# TASK REQUIREMENTS
Exactly as they appear below, repeat the lines from the one with "Definition has_rpc_flags (c" through the one with "unfold CreateNewMdsRpc. intros", and no others.

# DATASET EXTRACT

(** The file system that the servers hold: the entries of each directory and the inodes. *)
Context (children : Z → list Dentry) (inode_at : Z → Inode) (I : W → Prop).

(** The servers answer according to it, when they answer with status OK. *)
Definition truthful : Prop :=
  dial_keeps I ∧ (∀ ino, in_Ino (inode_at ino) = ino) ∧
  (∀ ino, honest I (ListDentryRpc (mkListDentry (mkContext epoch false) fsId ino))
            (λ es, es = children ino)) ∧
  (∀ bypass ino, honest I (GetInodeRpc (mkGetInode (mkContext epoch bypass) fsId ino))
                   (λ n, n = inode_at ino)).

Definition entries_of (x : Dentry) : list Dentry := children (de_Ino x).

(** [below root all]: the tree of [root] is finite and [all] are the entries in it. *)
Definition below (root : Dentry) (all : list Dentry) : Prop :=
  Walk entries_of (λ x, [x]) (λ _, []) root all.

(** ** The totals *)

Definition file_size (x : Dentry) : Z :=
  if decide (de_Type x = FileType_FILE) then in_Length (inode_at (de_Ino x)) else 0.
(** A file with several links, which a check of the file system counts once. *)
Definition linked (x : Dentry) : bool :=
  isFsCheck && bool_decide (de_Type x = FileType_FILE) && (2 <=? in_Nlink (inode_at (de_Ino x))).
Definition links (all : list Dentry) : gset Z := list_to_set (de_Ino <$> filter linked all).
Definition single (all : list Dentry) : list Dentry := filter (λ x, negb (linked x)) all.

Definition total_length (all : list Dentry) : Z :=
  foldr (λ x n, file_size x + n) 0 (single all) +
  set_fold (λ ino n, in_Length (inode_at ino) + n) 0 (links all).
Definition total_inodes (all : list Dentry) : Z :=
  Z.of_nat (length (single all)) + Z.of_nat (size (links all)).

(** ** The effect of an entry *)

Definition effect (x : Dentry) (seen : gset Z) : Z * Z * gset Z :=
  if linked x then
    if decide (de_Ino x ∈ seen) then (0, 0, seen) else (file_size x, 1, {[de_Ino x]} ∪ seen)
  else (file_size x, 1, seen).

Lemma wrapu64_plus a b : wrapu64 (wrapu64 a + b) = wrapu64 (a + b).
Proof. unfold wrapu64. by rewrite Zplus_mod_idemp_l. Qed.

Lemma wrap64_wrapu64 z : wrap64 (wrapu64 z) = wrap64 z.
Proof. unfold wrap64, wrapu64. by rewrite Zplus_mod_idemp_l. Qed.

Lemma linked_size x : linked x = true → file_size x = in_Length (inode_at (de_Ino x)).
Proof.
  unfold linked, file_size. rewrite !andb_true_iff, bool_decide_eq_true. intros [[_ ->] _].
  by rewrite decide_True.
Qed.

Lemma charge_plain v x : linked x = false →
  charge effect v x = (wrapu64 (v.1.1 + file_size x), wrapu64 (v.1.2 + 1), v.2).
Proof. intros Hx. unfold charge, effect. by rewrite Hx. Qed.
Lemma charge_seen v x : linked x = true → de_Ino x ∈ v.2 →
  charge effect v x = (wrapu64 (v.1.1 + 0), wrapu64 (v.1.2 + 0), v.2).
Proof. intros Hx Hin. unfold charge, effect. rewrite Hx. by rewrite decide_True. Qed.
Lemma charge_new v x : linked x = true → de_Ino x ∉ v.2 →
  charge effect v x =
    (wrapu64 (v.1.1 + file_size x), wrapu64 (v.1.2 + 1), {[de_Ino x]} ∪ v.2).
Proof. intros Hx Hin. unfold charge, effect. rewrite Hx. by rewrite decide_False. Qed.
==
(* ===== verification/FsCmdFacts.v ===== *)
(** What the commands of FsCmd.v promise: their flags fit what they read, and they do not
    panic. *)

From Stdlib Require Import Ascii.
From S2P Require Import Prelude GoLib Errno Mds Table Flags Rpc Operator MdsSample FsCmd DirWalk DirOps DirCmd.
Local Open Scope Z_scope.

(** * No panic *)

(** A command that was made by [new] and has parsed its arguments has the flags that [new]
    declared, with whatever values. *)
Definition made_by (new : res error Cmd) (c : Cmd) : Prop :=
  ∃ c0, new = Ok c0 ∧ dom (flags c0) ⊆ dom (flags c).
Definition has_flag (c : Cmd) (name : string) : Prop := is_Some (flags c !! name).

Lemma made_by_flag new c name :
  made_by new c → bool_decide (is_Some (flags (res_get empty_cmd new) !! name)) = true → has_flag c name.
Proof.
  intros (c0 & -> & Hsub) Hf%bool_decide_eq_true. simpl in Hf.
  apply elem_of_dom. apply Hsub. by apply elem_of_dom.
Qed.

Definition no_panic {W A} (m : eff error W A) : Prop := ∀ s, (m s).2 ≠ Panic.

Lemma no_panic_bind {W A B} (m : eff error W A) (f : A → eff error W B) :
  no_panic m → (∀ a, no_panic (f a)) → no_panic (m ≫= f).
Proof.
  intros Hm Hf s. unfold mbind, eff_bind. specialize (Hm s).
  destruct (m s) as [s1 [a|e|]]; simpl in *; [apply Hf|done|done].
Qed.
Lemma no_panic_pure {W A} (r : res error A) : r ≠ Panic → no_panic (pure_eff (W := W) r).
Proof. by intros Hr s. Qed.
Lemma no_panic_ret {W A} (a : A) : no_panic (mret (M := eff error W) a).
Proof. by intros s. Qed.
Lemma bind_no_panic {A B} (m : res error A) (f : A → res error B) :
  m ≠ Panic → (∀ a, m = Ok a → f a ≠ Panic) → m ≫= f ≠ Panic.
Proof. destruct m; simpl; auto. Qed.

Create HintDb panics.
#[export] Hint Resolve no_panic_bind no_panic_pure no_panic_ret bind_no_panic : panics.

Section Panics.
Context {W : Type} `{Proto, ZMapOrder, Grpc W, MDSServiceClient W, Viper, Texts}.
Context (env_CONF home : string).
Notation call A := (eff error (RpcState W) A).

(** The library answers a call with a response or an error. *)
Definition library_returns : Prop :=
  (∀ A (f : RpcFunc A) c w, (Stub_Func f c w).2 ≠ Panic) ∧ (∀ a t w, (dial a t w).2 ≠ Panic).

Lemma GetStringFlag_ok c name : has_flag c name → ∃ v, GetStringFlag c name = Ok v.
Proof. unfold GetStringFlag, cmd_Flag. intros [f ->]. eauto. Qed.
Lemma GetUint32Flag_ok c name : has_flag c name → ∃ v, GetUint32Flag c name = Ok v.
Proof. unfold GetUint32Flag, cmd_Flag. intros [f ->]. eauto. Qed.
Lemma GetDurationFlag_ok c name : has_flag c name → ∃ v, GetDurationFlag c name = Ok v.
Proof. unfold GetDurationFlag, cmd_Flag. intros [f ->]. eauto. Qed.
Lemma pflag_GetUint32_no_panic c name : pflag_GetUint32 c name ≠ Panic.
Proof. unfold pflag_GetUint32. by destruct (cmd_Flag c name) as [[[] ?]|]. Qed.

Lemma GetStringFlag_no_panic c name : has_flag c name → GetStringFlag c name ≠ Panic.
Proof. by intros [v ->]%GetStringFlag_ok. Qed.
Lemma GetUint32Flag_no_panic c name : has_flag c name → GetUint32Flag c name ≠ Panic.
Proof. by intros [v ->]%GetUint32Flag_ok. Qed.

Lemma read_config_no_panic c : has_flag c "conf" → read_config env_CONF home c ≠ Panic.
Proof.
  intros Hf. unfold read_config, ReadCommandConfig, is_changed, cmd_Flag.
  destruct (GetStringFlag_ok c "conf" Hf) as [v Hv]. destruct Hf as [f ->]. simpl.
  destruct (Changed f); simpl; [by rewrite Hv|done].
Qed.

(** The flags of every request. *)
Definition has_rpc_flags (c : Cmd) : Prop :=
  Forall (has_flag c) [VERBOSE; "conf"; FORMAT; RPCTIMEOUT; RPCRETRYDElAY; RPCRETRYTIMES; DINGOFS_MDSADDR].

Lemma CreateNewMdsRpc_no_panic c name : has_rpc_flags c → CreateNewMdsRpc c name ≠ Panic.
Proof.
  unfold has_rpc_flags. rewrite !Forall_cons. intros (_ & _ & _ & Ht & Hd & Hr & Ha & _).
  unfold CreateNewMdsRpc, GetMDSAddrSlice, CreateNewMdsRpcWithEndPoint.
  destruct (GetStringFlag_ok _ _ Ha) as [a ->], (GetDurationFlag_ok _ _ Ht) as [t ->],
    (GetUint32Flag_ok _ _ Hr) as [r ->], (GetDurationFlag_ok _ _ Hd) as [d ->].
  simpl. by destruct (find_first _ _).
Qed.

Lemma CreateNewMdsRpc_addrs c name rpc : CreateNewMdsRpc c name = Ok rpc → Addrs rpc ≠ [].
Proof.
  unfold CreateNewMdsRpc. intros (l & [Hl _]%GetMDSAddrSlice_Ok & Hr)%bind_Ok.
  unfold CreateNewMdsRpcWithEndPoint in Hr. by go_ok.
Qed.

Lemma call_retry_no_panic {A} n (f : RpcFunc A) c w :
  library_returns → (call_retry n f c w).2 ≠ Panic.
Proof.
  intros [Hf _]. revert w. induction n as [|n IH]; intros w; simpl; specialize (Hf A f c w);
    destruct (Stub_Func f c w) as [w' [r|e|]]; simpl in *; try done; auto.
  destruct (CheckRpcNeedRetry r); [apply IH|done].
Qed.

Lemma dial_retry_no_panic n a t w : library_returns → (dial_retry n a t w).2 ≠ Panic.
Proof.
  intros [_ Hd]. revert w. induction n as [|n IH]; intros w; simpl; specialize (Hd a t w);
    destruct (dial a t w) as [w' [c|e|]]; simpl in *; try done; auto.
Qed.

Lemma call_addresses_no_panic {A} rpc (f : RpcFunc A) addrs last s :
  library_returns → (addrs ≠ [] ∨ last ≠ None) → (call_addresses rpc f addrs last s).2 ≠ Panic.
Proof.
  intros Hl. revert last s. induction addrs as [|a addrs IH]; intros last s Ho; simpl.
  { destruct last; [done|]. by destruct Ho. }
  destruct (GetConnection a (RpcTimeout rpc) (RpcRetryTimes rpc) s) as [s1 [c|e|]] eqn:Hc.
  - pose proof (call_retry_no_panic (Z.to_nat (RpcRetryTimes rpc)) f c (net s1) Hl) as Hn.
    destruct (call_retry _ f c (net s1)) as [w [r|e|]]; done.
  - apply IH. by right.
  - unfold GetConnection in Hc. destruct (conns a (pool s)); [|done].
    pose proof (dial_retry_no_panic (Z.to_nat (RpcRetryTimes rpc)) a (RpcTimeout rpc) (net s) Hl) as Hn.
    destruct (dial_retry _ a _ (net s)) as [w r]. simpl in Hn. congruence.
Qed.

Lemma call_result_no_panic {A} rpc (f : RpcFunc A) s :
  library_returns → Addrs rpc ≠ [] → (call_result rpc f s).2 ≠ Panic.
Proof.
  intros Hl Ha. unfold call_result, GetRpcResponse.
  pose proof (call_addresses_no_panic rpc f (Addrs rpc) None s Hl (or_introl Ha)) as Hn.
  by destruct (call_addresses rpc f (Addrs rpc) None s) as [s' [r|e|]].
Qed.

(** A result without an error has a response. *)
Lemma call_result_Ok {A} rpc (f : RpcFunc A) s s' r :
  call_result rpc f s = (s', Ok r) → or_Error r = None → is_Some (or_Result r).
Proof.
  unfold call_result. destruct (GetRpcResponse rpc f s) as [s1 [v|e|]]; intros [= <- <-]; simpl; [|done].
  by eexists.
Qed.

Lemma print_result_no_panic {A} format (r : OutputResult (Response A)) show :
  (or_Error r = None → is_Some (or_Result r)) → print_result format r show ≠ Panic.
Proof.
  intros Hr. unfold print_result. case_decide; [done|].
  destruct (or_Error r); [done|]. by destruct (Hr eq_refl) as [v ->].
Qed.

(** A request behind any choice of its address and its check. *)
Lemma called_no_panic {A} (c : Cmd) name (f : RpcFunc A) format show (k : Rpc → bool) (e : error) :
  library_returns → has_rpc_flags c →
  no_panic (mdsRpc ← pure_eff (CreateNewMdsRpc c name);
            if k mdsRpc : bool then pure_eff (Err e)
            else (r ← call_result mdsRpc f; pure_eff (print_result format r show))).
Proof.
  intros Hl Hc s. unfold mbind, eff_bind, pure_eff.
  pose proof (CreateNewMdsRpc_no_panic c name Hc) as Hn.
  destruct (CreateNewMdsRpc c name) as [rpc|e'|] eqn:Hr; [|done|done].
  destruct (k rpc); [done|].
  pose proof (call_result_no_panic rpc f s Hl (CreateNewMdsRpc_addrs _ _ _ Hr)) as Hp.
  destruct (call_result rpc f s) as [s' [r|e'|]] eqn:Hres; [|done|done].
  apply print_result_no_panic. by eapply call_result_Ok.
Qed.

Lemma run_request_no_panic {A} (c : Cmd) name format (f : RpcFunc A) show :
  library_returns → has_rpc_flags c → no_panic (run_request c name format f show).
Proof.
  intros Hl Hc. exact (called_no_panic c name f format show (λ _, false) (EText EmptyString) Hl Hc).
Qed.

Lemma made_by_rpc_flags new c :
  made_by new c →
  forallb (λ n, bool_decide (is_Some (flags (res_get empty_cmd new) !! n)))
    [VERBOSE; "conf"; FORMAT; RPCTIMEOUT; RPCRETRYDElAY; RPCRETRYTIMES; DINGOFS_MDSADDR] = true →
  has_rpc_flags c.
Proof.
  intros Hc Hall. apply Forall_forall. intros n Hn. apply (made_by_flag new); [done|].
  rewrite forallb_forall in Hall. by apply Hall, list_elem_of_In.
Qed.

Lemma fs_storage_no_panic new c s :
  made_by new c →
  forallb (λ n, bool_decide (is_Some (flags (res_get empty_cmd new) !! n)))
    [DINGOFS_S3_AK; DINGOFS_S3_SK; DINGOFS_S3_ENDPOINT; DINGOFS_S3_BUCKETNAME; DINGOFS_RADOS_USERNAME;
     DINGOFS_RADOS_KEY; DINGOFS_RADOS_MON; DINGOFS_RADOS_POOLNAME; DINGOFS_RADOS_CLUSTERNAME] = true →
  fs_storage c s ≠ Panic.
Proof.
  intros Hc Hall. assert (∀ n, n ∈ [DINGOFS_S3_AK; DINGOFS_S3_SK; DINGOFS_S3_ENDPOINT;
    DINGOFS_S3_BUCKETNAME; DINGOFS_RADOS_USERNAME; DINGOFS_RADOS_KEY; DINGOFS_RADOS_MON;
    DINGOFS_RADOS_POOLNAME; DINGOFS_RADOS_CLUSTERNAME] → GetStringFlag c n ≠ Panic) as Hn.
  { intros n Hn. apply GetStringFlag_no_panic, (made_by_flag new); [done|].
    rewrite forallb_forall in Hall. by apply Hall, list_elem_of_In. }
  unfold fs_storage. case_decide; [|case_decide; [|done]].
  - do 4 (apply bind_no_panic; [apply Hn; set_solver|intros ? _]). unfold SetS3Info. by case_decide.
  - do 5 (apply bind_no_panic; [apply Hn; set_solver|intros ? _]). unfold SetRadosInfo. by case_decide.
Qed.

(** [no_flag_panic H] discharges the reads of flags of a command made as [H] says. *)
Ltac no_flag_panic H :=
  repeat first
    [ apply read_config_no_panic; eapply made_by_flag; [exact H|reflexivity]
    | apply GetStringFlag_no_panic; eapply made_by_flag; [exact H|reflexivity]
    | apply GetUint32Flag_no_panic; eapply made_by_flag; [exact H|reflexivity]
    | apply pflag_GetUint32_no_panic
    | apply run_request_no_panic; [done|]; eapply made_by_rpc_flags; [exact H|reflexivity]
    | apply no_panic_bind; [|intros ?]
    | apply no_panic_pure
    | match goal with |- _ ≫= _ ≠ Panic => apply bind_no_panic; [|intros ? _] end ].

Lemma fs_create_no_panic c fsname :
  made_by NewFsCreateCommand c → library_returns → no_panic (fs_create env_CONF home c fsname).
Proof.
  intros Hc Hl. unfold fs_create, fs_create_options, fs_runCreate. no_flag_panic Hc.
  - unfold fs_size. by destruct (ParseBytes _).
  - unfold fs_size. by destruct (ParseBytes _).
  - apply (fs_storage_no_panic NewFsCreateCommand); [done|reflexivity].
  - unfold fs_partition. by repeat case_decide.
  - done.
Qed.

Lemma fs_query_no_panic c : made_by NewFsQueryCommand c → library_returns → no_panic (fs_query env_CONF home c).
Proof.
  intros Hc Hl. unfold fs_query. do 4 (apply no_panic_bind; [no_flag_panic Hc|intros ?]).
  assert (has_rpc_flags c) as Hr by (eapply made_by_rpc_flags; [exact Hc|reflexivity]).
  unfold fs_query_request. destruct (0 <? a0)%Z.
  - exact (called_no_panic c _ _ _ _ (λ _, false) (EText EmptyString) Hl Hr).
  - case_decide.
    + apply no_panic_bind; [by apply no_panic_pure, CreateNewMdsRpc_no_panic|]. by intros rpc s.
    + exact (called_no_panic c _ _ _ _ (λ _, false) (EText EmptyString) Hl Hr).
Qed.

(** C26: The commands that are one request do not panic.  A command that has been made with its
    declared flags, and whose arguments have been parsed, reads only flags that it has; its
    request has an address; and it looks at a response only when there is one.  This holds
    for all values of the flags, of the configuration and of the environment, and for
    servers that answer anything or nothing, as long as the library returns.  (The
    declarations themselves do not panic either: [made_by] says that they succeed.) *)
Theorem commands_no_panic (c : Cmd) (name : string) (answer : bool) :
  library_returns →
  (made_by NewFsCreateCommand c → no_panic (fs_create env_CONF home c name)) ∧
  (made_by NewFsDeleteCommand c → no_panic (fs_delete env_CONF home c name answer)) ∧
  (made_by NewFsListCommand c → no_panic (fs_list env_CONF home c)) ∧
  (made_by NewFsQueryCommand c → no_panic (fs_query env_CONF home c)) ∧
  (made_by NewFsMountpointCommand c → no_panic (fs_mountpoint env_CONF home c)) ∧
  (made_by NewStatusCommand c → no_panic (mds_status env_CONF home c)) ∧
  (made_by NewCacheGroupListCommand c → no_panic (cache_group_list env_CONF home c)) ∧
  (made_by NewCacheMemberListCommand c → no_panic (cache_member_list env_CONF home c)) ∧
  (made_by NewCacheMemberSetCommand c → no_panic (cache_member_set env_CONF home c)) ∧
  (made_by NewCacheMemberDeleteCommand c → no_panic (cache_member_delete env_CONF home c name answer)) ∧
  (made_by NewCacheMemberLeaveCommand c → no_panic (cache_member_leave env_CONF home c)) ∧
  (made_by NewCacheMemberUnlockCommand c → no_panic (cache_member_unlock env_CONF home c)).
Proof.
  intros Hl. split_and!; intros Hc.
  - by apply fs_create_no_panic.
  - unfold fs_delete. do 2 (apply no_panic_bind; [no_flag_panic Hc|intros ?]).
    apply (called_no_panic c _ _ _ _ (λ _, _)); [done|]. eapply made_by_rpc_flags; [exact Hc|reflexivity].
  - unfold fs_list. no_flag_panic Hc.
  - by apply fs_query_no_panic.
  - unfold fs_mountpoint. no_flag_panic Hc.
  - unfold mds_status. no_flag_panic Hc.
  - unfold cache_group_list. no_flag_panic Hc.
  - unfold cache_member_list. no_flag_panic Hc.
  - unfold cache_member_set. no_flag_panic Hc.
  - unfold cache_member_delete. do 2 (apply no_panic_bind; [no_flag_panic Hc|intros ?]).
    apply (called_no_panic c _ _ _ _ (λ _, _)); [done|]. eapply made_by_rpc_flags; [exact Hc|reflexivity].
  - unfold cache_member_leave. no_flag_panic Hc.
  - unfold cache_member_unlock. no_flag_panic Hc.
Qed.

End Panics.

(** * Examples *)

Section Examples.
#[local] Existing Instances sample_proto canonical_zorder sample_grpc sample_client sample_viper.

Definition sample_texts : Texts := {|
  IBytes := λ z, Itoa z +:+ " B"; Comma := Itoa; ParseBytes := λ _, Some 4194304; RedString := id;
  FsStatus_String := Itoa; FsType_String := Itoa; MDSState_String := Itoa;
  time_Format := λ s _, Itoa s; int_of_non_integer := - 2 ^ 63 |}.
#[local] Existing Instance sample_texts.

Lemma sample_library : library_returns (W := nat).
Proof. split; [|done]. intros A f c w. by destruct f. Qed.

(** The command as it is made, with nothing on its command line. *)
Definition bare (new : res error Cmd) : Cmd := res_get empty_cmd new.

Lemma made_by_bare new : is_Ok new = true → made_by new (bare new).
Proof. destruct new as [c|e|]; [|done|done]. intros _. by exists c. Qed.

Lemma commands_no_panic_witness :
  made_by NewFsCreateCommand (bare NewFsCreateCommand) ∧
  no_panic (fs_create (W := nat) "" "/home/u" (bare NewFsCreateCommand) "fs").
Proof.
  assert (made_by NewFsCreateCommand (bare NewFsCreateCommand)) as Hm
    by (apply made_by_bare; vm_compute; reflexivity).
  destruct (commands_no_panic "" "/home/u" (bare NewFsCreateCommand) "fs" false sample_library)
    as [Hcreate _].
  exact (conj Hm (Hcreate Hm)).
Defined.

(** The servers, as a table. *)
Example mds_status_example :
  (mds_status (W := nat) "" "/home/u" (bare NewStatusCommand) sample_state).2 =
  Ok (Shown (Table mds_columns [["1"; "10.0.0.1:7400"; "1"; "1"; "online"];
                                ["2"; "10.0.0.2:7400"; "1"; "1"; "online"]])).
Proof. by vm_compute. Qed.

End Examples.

# OUTPUT FOR THIS EXERCISE
Definition has_rpc_flags (c : Cmd) : Prop :=
  Forall (has_flag c) [VERBOSE; "conf"; FORMAT; RPCTIMEOUT; RPCRETRYDElAY; RPCRETRYTIMES; DINGOFS_MDSADDR].

Lemma CreateNewMdsRpc_no_panic c name : has_rpc_flags c → CreateNewMdsRpc c name ≠ Panic.
Proof.
  unfold has_rpc_flags. rewrite !Forall_cons. intros (_ & _ & _ & Ht & Hd & Hr & Ha & _).
  unfold CreateNewMdsRpc, GetMDSAddrSlice, CreateNewMdsRpcWithEndPoint.
  destruct (GetStringFlag_ok _ _ Ha) as [a ->], (GetDurationFlag_ok _ _ Ht) as [t ->],
    (GetUint32Flag_ok _ _ Hr) as [r ->], (GetDurationFlag_ok _ _ Hd) as [d ->].
  simpl. by destruct (find_first _ _).
Qed.

Lemma CreateNewMdsRpc_addrs c name rpc : CreateNewMdsRpc c name = Ok rpc → Addrs rpc ≠ [].
Proof.
  unfold CreateNewMdsRpc. intros (l & [Hl _]%GetMDSAddrSlice_Ok & Hr)%bind_Ok.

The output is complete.